> [Exercise details]: Everything in the listing below from the line containing "Definition merge (d" through the line containing "Definition WithDefaults (p" must be repeated exactly; the remaining lines are not wanted.
# # # #
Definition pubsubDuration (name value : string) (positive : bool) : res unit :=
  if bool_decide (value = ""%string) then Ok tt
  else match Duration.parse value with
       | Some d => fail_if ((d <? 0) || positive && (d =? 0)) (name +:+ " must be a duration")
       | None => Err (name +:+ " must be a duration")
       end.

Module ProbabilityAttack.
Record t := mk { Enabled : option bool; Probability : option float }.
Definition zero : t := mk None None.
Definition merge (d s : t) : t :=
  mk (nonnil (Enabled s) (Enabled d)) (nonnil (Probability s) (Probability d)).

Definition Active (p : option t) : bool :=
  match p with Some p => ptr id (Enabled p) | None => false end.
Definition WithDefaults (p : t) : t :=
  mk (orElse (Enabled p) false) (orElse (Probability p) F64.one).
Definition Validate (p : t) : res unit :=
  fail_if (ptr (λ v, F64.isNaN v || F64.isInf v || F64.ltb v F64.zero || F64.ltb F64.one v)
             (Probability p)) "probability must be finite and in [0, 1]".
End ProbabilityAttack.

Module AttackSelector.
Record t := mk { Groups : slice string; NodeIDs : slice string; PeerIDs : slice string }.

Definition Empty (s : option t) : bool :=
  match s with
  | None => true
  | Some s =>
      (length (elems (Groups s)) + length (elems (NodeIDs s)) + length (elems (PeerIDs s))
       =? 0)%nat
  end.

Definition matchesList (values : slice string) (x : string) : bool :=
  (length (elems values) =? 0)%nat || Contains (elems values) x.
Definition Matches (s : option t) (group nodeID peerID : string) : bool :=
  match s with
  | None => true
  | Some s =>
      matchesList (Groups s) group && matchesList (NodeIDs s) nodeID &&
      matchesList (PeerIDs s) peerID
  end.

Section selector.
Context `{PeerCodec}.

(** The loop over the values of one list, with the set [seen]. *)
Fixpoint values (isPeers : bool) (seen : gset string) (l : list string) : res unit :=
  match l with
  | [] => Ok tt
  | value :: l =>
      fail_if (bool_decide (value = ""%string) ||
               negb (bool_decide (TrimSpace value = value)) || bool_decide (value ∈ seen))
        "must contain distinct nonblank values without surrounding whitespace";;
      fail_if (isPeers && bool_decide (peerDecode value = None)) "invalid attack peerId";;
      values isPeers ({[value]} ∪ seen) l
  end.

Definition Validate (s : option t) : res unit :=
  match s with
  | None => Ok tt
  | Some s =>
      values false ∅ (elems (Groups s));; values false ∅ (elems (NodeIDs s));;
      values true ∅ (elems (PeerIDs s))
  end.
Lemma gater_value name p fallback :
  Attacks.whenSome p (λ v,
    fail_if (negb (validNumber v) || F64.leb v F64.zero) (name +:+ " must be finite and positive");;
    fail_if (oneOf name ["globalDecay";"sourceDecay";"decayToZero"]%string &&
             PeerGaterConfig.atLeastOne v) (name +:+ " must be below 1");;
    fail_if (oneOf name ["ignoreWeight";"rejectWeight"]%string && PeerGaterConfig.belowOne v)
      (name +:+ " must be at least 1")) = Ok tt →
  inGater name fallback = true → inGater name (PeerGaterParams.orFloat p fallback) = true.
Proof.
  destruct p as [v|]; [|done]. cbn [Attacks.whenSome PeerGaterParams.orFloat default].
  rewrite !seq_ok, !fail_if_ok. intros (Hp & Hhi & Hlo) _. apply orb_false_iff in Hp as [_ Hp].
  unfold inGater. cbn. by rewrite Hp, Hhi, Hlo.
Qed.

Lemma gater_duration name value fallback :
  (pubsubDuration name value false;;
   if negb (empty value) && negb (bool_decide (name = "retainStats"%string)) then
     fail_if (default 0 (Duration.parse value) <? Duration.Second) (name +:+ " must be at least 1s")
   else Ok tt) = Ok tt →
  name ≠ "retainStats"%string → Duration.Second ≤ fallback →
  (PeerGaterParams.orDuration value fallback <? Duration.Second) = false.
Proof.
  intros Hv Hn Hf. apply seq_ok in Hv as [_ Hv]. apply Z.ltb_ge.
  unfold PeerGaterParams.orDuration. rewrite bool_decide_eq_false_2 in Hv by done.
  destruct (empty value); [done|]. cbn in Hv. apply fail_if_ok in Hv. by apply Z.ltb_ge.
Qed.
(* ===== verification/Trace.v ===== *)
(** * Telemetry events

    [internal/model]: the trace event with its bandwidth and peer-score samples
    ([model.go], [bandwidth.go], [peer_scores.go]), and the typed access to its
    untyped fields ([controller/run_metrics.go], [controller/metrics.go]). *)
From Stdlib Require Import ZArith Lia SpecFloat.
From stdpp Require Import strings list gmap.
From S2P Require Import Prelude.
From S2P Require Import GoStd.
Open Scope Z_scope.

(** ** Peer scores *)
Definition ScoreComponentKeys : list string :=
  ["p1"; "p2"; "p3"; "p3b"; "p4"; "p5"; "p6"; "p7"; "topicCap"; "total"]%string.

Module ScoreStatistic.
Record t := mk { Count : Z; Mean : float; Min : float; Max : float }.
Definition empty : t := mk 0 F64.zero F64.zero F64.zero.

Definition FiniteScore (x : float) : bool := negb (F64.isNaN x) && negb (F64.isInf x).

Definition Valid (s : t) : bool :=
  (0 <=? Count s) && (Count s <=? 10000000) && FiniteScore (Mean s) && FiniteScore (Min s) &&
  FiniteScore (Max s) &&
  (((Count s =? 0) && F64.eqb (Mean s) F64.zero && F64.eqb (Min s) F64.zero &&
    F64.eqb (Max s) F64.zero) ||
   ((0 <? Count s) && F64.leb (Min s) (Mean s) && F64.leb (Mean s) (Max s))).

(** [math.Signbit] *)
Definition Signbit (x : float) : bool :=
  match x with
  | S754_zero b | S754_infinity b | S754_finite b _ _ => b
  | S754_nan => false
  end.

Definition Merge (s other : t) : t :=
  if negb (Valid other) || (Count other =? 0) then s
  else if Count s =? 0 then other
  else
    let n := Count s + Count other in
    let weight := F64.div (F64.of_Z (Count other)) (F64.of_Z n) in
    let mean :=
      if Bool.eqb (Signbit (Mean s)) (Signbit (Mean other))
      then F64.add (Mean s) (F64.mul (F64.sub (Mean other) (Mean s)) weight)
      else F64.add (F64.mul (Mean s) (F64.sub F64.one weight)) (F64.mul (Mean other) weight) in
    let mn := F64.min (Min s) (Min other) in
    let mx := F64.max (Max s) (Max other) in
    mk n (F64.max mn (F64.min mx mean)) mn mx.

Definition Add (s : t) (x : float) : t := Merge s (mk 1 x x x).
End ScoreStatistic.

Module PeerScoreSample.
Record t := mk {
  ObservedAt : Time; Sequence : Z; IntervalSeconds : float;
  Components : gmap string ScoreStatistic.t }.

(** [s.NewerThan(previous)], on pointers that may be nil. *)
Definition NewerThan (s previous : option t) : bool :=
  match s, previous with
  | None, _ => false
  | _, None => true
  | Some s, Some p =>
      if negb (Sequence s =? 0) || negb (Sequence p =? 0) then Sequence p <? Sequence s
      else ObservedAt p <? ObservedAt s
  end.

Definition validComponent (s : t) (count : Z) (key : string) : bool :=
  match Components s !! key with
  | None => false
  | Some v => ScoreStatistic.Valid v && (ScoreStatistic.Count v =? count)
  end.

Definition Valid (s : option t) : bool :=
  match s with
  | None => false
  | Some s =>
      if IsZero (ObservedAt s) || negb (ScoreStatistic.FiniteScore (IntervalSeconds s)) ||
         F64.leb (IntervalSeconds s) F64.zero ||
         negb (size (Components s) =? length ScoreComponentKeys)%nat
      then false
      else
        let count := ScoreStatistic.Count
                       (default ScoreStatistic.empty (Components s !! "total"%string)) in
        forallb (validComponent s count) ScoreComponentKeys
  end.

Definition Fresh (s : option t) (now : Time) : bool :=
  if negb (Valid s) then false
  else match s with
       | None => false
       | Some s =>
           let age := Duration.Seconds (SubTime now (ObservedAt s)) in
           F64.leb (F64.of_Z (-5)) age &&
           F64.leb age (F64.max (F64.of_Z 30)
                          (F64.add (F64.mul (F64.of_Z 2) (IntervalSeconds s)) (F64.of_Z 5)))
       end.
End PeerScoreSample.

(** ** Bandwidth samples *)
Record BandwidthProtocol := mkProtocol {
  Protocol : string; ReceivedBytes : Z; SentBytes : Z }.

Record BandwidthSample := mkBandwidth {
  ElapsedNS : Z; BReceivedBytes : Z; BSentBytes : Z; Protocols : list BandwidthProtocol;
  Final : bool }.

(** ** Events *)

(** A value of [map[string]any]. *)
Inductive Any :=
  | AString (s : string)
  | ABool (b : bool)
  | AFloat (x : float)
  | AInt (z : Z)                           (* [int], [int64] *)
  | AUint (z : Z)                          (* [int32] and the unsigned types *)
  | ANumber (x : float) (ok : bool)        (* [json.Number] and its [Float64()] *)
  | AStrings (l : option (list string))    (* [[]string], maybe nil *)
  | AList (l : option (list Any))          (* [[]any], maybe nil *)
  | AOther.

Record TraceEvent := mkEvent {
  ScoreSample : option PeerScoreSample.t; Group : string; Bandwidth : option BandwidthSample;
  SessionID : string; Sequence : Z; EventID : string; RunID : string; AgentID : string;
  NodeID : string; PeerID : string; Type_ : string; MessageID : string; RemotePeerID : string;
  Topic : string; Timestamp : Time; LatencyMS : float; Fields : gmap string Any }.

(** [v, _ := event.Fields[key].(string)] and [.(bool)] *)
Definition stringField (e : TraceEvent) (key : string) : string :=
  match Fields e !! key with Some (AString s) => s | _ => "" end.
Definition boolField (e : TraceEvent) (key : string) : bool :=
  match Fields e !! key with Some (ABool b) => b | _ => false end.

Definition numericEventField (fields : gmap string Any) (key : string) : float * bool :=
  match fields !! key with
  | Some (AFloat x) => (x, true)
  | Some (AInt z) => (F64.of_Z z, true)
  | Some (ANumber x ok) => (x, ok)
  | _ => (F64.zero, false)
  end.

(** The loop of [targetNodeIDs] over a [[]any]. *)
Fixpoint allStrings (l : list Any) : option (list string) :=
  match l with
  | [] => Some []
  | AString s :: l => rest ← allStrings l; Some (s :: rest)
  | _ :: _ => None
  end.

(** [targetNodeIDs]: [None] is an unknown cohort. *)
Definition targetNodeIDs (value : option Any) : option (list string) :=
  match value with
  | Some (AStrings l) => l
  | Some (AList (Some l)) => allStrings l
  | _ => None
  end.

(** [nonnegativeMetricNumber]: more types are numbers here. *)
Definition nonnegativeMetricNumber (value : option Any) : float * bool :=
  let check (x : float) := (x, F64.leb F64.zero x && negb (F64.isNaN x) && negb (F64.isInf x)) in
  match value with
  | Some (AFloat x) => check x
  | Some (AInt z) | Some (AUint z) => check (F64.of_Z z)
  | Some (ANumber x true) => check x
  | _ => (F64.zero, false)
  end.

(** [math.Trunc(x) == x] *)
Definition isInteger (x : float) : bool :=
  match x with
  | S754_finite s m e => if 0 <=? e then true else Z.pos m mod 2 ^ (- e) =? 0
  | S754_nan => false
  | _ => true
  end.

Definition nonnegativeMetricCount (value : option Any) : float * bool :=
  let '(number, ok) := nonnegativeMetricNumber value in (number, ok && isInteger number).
# # # #
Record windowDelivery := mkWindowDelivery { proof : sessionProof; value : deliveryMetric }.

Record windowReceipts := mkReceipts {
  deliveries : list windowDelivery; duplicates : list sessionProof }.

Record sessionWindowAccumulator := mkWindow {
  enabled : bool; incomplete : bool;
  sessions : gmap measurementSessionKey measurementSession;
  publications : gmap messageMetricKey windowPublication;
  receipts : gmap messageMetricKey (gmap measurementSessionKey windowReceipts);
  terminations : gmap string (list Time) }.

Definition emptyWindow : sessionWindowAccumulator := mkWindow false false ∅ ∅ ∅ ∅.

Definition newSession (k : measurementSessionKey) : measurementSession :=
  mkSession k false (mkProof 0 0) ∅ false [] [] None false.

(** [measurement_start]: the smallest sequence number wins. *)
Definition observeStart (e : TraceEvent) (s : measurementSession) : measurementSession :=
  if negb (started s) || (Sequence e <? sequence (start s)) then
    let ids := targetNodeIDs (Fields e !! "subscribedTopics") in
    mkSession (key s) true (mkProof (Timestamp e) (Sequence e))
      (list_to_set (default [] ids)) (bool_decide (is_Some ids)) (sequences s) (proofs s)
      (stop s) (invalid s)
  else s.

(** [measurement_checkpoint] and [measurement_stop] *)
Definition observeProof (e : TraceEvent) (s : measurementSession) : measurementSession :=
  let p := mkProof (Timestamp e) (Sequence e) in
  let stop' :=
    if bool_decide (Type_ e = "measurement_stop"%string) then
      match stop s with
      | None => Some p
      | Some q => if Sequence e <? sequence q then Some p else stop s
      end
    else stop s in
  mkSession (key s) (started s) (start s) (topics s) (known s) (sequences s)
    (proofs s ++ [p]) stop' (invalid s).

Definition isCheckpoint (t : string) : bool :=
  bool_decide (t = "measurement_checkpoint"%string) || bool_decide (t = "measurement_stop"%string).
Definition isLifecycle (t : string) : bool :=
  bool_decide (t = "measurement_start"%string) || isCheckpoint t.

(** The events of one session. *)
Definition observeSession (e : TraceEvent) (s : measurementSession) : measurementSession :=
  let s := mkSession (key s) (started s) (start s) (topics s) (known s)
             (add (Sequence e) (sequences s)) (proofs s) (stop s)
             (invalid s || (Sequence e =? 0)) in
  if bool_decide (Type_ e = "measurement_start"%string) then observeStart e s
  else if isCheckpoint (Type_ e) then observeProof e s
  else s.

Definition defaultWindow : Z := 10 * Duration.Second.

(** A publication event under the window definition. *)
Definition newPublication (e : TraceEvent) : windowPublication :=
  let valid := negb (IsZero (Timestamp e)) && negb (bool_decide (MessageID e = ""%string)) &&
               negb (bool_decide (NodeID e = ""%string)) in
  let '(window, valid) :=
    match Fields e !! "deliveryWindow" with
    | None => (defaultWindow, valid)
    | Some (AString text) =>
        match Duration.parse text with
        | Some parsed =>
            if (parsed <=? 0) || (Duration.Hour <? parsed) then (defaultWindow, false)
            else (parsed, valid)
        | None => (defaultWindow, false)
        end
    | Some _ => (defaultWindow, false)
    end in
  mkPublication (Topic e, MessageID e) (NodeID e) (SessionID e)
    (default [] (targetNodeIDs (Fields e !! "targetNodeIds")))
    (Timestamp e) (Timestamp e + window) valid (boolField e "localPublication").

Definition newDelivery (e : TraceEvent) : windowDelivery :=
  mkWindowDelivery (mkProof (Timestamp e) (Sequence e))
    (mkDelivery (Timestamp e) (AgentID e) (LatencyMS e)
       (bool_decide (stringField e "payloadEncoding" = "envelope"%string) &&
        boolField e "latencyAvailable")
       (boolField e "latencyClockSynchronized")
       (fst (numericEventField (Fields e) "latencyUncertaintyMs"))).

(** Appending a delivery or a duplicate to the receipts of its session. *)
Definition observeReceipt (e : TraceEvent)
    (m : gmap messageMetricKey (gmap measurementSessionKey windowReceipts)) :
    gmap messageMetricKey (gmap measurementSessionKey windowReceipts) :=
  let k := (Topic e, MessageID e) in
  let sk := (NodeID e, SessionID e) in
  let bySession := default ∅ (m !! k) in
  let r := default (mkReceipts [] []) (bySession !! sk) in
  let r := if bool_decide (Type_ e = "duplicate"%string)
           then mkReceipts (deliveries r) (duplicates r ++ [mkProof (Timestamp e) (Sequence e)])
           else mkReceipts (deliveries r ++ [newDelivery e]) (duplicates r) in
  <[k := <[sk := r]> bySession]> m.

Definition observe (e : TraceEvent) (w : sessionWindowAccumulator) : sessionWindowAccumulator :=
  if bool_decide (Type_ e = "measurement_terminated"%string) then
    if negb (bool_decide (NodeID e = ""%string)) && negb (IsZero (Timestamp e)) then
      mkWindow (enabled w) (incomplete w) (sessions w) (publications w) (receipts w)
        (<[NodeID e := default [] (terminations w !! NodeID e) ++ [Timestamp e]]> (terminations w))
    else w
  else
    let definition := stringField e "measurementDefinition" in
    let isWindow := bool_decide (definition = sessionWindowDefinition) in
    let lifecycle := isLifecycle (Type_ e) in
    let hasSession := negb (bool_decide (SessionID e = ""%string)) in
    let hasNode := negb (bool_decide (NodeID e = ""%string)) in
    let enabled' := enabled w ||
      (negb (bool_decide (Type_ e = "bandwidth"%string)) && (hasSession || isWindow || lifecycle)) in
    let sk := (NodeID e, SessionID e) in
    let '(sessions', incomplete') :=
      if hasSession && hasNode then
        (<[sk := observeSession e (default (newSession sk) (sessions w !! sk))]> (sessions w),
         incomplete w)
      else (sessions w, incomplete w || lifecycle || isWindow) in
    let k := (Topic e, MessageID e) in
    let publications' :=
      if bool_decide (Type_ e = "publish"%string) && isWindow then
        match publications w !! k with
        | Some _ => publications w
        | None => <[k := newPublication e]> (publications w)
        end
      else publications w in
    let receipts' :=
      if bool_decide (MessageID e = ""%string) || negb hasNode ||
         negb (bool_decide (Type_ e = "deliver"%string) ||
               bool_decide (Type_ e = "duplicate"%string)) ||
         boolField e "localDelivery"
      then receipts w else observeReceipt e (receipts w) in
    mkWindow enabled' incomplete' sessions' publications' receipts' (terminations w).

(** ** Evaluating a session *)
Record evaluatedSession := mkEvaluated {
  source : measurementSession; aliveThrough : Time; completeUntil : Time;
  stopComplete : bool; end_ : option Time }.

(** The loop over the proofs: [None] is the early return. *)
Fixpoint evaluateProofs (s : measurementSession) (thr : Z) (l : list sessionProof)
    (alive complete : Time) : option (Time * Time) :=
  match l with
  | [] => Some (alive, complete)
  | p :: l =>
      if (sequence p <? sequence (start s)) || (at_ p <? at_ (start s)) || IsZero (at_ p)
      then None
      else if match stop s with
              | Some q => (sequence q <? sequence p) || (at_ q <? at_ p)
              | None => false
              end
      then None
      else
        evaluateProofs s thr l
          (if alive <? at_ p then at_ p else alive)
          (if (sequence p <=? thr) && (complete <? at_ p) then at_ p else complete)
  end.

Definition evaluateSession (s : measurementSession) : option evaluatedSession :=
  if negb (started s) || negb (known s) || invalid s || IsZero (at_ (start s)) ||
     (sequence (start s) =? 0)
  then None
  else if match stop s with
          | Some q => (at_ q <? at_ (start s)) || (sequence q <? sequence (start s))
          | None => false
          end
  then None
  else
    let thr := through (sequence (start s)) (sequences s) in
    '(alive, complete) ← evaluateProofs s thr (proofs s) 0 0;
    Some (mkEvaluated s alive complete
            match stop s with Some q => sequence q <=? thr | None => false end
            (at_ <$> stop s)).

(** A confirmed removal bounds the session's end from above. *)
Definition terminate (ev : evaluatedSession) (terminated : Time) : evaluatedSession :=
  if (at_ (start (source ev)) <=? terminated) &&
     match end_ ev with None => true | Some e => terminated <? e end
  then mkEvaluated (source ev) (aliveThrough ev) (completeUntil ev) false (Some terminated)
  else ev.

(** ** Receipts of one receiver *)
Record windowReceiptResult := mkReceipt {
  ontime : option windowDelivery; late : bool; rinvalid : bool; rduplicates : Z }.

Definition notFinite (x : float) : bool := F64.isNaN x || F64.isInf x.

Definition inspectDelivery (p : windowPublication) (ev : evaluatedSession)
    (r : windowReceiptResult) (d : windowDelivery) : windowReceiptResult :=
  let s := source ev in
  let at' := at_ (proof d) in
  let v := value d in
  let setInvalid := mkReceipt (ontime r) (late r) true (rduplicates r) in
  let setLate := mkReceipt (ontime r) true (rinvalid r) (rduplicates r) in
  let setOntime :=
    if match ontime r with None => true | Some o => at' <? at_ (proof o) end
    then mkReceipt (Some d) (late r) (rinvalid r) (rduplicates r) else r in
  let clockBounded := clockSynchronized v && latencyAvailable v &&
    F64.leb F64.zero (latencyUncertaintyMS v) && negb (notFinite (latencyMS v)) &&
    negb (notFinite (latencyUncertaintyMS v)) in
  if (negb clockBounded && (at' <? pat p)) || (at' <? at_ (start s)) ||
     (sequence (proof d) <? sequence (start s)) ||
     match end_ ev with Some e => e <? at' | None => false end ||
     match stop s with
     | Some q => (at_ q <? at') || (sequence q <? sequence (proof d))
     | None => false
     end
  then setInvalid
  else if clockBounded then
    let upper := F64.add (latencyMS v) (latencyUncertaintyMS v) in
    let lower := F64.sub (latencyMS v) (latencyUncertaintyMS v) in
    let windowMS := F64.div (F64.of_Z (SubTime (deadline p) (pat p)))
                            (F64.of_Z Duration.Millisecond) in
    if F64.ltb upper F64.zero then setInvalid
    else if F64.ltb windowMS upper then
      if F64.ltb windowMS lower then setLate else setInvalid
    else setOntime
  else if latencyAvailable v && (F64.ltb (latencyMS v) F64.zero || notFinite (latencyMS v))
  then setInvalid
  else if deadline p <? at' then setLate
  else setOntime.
# # # #
> [Answer for this exercise]:
Definition merge (d s : t) : t :=
  mk (nonnil (Enabled s) (Enabled d)) (nonnil (Probability s) (Probability d)).

Definition Active (p : option t) : bool :=
  match p with Some p => ptr id (Enabled p) | None => false end.
Definition WithDefaults (p : t) : t :=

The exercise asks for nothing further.